For every line in the data below that contains "simpl", copy the line.

------ Entries provided

(* ===== verification/RewriterFacts.v ===== *)
(** * RewriterFacts: the theorems on rewritten headers

    Which headers leave the gateway and how they are spelled, the profile that
    they show, and the merged list of beta tokens. *)

From S2P Require Import Prelude Text F64 Json Http Model Identity Account GatewayHeaders Rewriter.
From S2P Require Import RewriteBody.

(** ** Spelling *)

(** An allowed header in the spelling of the official client. *)
Definition wire_header (k : string) : Prop :=
  is_allowed_header (to_ascii_lowercase k) = true ∧ resolve_wire_casing k = k.

Lemma wire_of_allowed n :
  is_allowed_header n = true →
  ∃ w, HEADER_WIRE_CASING !! n = Some w ∧ to_ascii_lowercase w = n.
Proof.
  unfold is_allowed_header. intros (x & Hin & ->%String.eqb_eq)%existsb_exists.
  apply list_elem_of_In in Hin.
  repeat (apply elem_of_cons in Hin as [->|Hin]; [eexists; split; [vm_compute|]; reflexivity|]).
  set_solver.
Qed.

Lemma resolve_to k w : HEADER_WIRE_CASING !! to_ascii_lowercase k = Some w → resolve_wire_casing k = w.
Proof. unfold resolve_wire_casing. by intros ->. Qed.

Lemma resolve_wire k :
  is_allowed_header (to_ascii_lowercase k) = true →
  wire_header (resolve_wire_casing k)
  ∧ to_ascii_lowercase (resolve_wire_casing k) = to_ascii_lowercase k.
Proof.
  intros Hk. destruct (wire_of_allowed _ Hk) as (w & Hw & Hl). pose proof (resolve_to _ _ Hw) as ->.
  split; [|done]. split; [by rewrite Hl|]. apply resolve_to. by rewrite Hl.
Qed.

(** Every header is one, and the one of the agent names the release. *)
Definition cli_agent (version v : string) : Prop :=
  ∃ rest, v = "claude-cli/" +:+ version +:+ rest ∨ v = "claude-code/" +:+ version +:+ rest.

Definition good_header (version k v : string) : Prop :=
  wire_header k ∧ (k = "User-Agent" → cli_agent version v).

Definition good_headers (version : string) (m : gmap string string) : Prop :=
  map_Forall (good_header version) m.

Lemma rewrite_agent_cli v version : cli_agent version (rewrite_claude_user_agent v version).
Proof.
  unfold rewrite_claude_user_agent, cli_user_agent, cli_agent.
  destruct (strip_prefix "claude-cli/" v); [eauto|]. destruct (strip_prefix "claude-code/" v); eauto.
Qed.

Lemma good_insert version k v m :
  good_header version k v → good_headers version m → good_headers version (<[k := v]> m).
Proof. apply map_Forall_insert_2. Qed.

Lemma good_or_insert version k v m :
  good_header version k v → good_headers version m → good_headers version (or_insert k v m).
Proof. unfold or_insert. destruct (m !! k); [done|]. apply good_insert. Qed.

Lemma good_copy version env m kv :
  ce_version env = version → good_headers version m → good_headers version (copy_header env m kv).
Proof.
  intros <- Hm. unfold copy_header. destruct (is_allowed_header _) eqn:Ha; [|done].
  apply good_insert; [|done]. destruct (resolve_wire _ Ha) as [Hw Hl]. split; [done|]. intros Hk.
  rewrite <- Hl, Hk. apply rewrite_agent_cli.
Qed.

Lemma good_copies version env l m :
  ce_version env = version → good_headers version m →
  good_headers version (foldl (copy_header env) m l).
Proof. intros Hv. revert m. induction l as [|kv l IH]; simpl; intros m Hm; [done|]. by apply IH, good_copy. Qed.

(** A fixed header: it is not the agent, or the agent remains to be shown. *)
Lemma good_fixed version k v :
  is_allowed_header (to_ascii_lowercase k) && String.eqb (resolve_wire_casing k) k = true →
  (String.eqb k "User-Agent" = true → cli_agent version v) → good_header version k v.
Proof.
  intros [Ha Hw%String.eqb_eq]%andb_true_iff Hv. split; [by split|]. intros ->. auto.
Qed.

Ltac good :=
  repeat lazymatch goal with
  | |- good_headers _ (<[_ := _]> _) => apply good_insert
  | |- good_headers _ (or_insert _ _ _) => apply good_or_insert
  | |- good_headers _ ∅ => apply map_Forall_empty
  | |- good_header _ _ _ => apply good_fixed; [vm_compute; reflexivity|try (intros [=]; fail)]
  end.

Lemma or_insert_ne k k' v m : k ≠ k' → or_insert k v m !! k' = m !! k'.
Proof. intros Hk. unfold or_insert. destruct (m !! k); [done|]. by apply lookup_insert_ne. Qed.

Lemma or_insert_some k v m : is_Some (or_insert k v m !! k).
Proof. unfold or_insert. destruct (m !! k) eqn:Hm; [by eexists|]. by rewrite lookup_insert_eq. Qed.

(** Looks a fixed name up through the later insertions. *)
Ltac find_header :=
  repeat first [rewrite lookup_insert_ne by (intros [=]) | rewrite or_insert_ne by (intros [=])];
  try apply lookup_insert_eq.

Section headers.
Context `{Digest}.

Lemma cli_user_agent_cli version : cli_agent version (cli_user_agent version).
Proof. exists " (external, cli)". by left. Qed.

Lemma api_headers_good env betas body_map d :
  good_headers (ce_version env) (api_headers env betas body_map d).
Proof. unfold api_headers. good. intros _. apply cli_user_agent_cli. Qed.

Lemma client_headers_good headers env betas body_map d :
  good_headers (ce_version env) (client_headers headers env betas body_map d).
Proof.
  unfold client_headers. good; [intros _; apply cli_user_agent_cli|].
  apply good_copies; [done|apply map_Forall_empty].
Qed.

Lemma rewrite_headers_good headers account ct model_id body_map d :
  good_headers (ce_version (parse_canonical_env (acc_canonical_env account)))
    (rewrite_headers headers account ct model_id body_map d).
Proof.
  unfold rewrite_headers. destruct (bool_decide _); [apply api_headers_good|apply client_headers_good].
Qed.

(** C7: Whatever a client sends, each header that is sent on is one of the whitelist, in the
    spelling of the official client, so that no other spelling of a replaced header and no
    credential of the client goes upstream. *)
Theorem headers_whitelisted headers account ct model_id body_map d k v :
  rewrite_headers headers account ct model_id body_map d !! k = Some v →
  is_allowed_header (to_ascii_lowercase k) = true ∧ resolve_wire_casing k = k
  ∧ to_ascii_lowercase k ∉ ["authorization"; "x-api-key"; "cookie"; "proxy-authorization"; "host"].
Proof.
  intros Hk. destruct (rewrite_headers_good headers account ct model_id body_map d k v Hk) as [[Ha Hw] _].
  split; [done|]. split; [done|]. intros Hin.
  assert (existsb is_allowed_header
    ["authorization"; "x-api-key"; "cookie"; "proxy-authorization"; "host"] = false) as Hf
    by (vm_compute; reflexivity).
  apply not_true_iff_false in Hf. apply Hf, existsb_exists. eexists.
  split; [by apply list_elem_of_In|done].
Qed.

(** ** The profile *)

(** The headers that tell one installation from another. *)
Definition shows_profile (env : CanonicalEnvData) (out : gmap string string) : Prop :=
  out !! "X-Stainless-Package-Version" = Some CLAUDE_CODE_STAINLESS_VERSION
  ∧ out !! "X-Stainless-OS" = Some (stainless_os_from_platform (ce_platform env))
  ∧ out !! "X-Stainless-Arch" = Some (ce_arch env)
  ∧ out !! "X-Stainless-Runtime-Version" = Some (ce_node_version env)
  ∧ ∃ agent, out !! "User-Agent" = Some agent ∧ cli_agent (ce_version env) agent.

Lemma api_headers_profile env betas body_map d :
  shows_profile env (api_headers env betas body_map d).
Proof.
  unfold shows_profile, api_headers.
  split_and!; [find_header..|]. exists (cli_user_agent (ce_version env)).
  split; [find_header|apply cli_user_agent_cli].
Qed.

Lemma client_headers_profile headers env betas body_map d :
  shows_profile env (client_headers headers env betas body_map d).
Proof.
  pose proof (client_headers_good headers env betas body_map d) as Hg.
  assert (is_Some (client_headers headers env betas body_map d !! "User-Agent")) as [agent Ha].
  { unfold client_headers. find_header. apply or_insert_some. }
  unfold shows_profile. split_and!; [unfold client_headers; find_header..|].
  exists agent. split; [done|]. by destruct (Hg _ _ Ha) as [_ Hv]; apply Hv.
Qed.

(** C8: Whatever a client says of its installation, the headers that go upstream show the
    operating system, architecture, runtime and client release of the account's stored
    environment. *)
Theorem headers_show_profile headers account ct model_id body_map d :
  shows_profile (parse_canonical_env (acc_canonical_env account))
    (rewrite_headers headers account ct model_id body_map d).
Proof.
  unfold rewrite_headers.
  destruct (bool_decide _); [apply api_headers_profile|apply client_headers_profile].
Qed.
End headers.

#[export] Instance rewriter_service_laws
    `{JsonText} `{Digest} `{RegexEngine} `{BodyCodecs} : RewriterLaws.
Proof.
  intros headers account ct model_id body_map d k v Hk.
  by destruct (rewrite_headers_good headers account ct model_id body_map d k v Hk) as [[Ha _] _].
Qed.

(** ** Beta tokens *)

Lemma elem_of_fresh_tokens seen l t :
  t ∈ fresh_tokens seen l ↔ t ≠ "" ∧ (t ∉ seen) ∧ t ∈ (trim <$> l).
Proof.
  revert seen. induction l as [|x l IH]; intros seen; simpl; [set_solver|].
  destruct (is_empty (trim x)) eqn:He; simpl.
  { rewrite IH. destruct (trim x) eqn:Hx; [|done]. rewrite elem_of_cons. naive_solver. }
  assert (trim x ≠ "") as Hne by by intros Hx; rewrite Hx in He.
  destruct (bool_decide_reflect (trim x ∈ seen)) as [Hs|Hs]; simpl.
  - rewrite IH, elem_of_cons. naive_solver.
  - rewrite elem_of_cons, IH, !elem_of_cons. destruct (decide (t = trim x)); naive_solver.
Qed.

Lemma fresh_tokens_nodup seen l : NoDup (fresh_tokens seen l).
Proof.
  revert seen. induction l as [|x l IH]; intros seen; simpl; [constructor|].
  destruct (negb _ && _); [|done]. constructor; [|done]. rewrite elem_of_fresh_tokens. set_solver.
Qed.

Lemma fresh_tokens_app seen l1 l2 : fresh_tokens seen l1 `prefix_of` fresh_tokens seen (l1 ++ l2).
Proof.
  revert seen. induction l1 as [|x l1 IH]; intros seen; simpl; [apply prefix_nil|].
  destruct (negb _ && _); [|done]. by apply prefix_cons.
Qed.

Lemma fresh_tokens_lack c seen l :
  plain c = true → Forall (λ x, lacks c x = true) l →
  Forall (λ x, lacks c x = true) (fresh_tokens seen l).
Proof.
  intros Hc. rewrite !Forall_forall. intros Hl x (_ & _ & (y & -> & Hy)%list_elem_of_fmap)%elem_of_fresh_tokens.
  rewrite trim_lacks by done. auto.
Qed.

Lemma merged_tokens required incoming :
  fresh_tokens [] (split_on "," incoming ++ split_on "," required) ≠ [] →
  split_on "," (merge_anthropic_beta required incoming)
  = fresh_tokens [] (split_on "," incoming ++ split_on "," required).
Proof.
  intros Hne. apply split_on_join; [done|]. apply fresh_tokens_lack; [done|].
  apply Forall_app. rewrite !Forall_forall. split; apply split_on_lacks.
Qed.

(** Merging two lists of beta tokens gives the list, without repetition, of
    exactly the tokens that either names, those of the client first and in its
    order; nothing is named only when neither names anything. *)
Theorem merged_betas required incoming :
  let named := trim <$> (split_on "," incoming ++ split_on "," required) in
  let tokens := split_on "," (merge_anthropic_beta required incoming) in
  (NoDup tokens
   ∧ (∀ t, t ≠ "" → t ∈ tokens ↔ t ∈ named)
   ∧ (∀ t, t ≠ "" → t ∈ fresh_tokens [] (split_on "," incoming) → t ∈ tokens)
   ∧ (tokens = [""] ∨ fresh_tokens [] (split_on "," incoming) `prefix_of` tokens))
  ∧ (tokens = [""] ↔ ∀ t, t ∈ named → t = "").
Proof.
  intros named tokens. set (l := split_on "," incoming ++ split_on "," required) in *.
  assert (∀ t, t ∈ fresh_tokens [] l ↔ t ≠ "" ∧ t ∈ named) as Hin.
  { intros t. rewrite elem_of_fresh_tokens. set_solver. }
  destruct (decide (fresh_tokens [] l = [])) as [He|He].
  - assert (tokens = [""]) as Ht.
    { unfold tokens, merge_anthropic_beta. fold l. by rewrite He. }
    rewrite He in Hin. rewrite Ht. pose proof (fresh_tokens_app [] (split_on "," incoming) (split_on "," required)) as Hp.
    fold l in Hp. rewrite He in Hp. apply prefix_nil_inv in Hp. rewrite Hp.
    split; [|split; [intros _ t Hn|done]].
    + split_and!; [apply NoDup_singleton| |set_solver|by left].
      intros t Hne. specialize (Hin t). set_solver.
    + destruct (decide (t = "")); [done|]. specialize (Hin t). set_solver.
  - assert (tokens = fresh_tokens [] l) as -> by by apply merged_tokens.
    split; [split_and!|].
    + apply fresh_tokens_nodup.
    + intros t Hne. rewrite Hin. naive_solver.
    + intros t _ Ht. destruct (fresh_tokens_app [] (split_on "," incoming) (split_on "," required)) as [k Hk].
      unfold l. rewrite Hk. set_solver.
    + right. apply fresh_tokens_app.
    + split; [intros Hf|intros Hall].
      * assert ("" ∈ fresh_tokens [] l) as Hc by (rewrite Hf; set_solver). by apply Hin in Hc as [].
      * destruct (fresh_tokens [] l) as [|t ts] eqn:Hf; [done|].
        assert (t ≠ "" ∧ t ∈ named) as [Hne Ht] by (apply Hin; set_solver). by apply Hall in Ht.
Qed.

(** The tokens that the gateway may require. *)
Definition KNOWN_BETAS : list string :=
  ["claude-code-20250219"; "oauth-2025-04-20"; "interleaved-thinking-2025-05-14";
   "context-1m-2025-08-07"; "thinking-token-count-2026-05-13"; "context-management-2025-06-27";
   "prompt-caching-scope-2026-01-05"; "mid-conversation-system-2026-04-07"; "effort-2025-11-24";
   "cache-diagnosis-2026-04-07"].

Lemma push_if_forall (P : string → Prop) b x : P x → Forall P (push_if b x).
Proof. destruct b; simpl; auto. Qed.

Lemma betas_known model_id body x : x ∈ compute_betas_for_request model_id body → x ∈ KNOWN_BETAS.
Proof.
  revert x. apply Forall_forall. unfold compute_betas_for_request.
  destruct (strip_1m_suffix model_id) as [base m]. rewrite !Forall_app.
  split_and!; first [apply push_if_forall | apply Forall_singleton]; unfold KNOWN_BETAS; set_solver.
Qed.

Lemma betas_split model_id body :
  split_on "," (beta_header_for_request model_id body) = compute_betas_for_request model_id body.
Proof.
  apply split_on_join.
  - unfold compute_betas_for_request. destruct (strip_1m_suffix model_id).
    intros [_ [=]]%app_eq_nil.
  - apply Forall_forall. intros x Hx%betas_known.
    assert (forallb (lacks ",") KNOWN_BETAS = true) as Hf by (vm_compute; reflexivity).
    rewrite forallb_forall in Hf. by apply Hf, list_elem_of_In.
Qed.

Lemma betas_trimmed model_id body t :
  t ∈ compute_betas_for_request model_id body → trim t = t ∧ t ≠ "".
Proof.
  intros Ht%betas_known%list_elem_of_In.
  assert (forallb (λ x, String.eqb (trim x) x && negb (is_empty x)) KNOWN_BETAS = true) as Hf
    by (vm_compute; reflexivity).
  rewrite forallb_forall in Hf. apply Hf in Ht. bool_prop.
  split; [by apply String.eqb_eq|by intros ->].
Qed.

Lemma merged_keeps_required model_id body incoming t :
  t ∈ compute_betas_for_request model_id body →
  t ∈ split_on "," (merge_anthropic_beta (beta_header_for_request model_id body) incoming).
Proof.
  intros Ht. destruct (betas_trimmed _ _ _ Ht) as [Htr Hne].
  assert (t ∈ fresh_tokens [] (split_on "," incoming
             ++ split_on "," (beta_header_for_request model_id body))) as Hin.
  { apply elem_of_fresh_tokens. split; [done|]. split; [set_solver|].
    rewrite fmap_app, betas_split. apply elem_of_app. right. rewrite <- Htr.
    by apply list_elem_of_fmap_2. }
  rewrite merged_tokens; [done|]. intros He. rewrite He in Hin. set_solver.
Qed.

(** The beta header that goes upstream names every token that the model and the request
    call for, whichever kind of client sent it and whatever tokens the client named itself. *)
Theorem required_betas_sent `{Digest} headers account ct model_id body_map d :
  ∃ v, rewrite_headers headers account ct model_id body_map d !! "anthropic-beta" = Some v
       ∧ ∀ t, t ∈ compute_betas_for_request model_id body_map → t ∈ split_on "," v.
Proof.
  unfold rewrite_headers. destruct (bool_decide _).
  - exists (beta_header_for_request model_id body_map).
    split; [unfold api_headers; find_header|]. intros t Ht. by rewrite betas_split.
  - unfold client_headers. eexists. split; [apply lookup_insert_eq|]. intros t Ht.
    by apply merged_keeps_required.
Qed.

------------

## Task output
Proof. intros Hv. revert m. induction l as [|kv l IH]; simpl; intros m Hm; [done|]. by apply IH, good_copy. Qed.
  revert seen. induction l as [|x l IH]; intros seen; simpl; [set_solver|].
  destruct (is_empty (trim x)) eqn:He; simpl.
  destruct (bool_decide_reflect (trim x ∈ seen)) as [Hs|Hs]; simpl.
  revert seen. induction l as [|x l IH]; intros seen; simpl; [constructor|].
  revert seen. induction l1 as [|x l1 IH]; intros seen; simpl; [apply prefix_nil|].
Proof. destruct b; simpl; auto. Qed.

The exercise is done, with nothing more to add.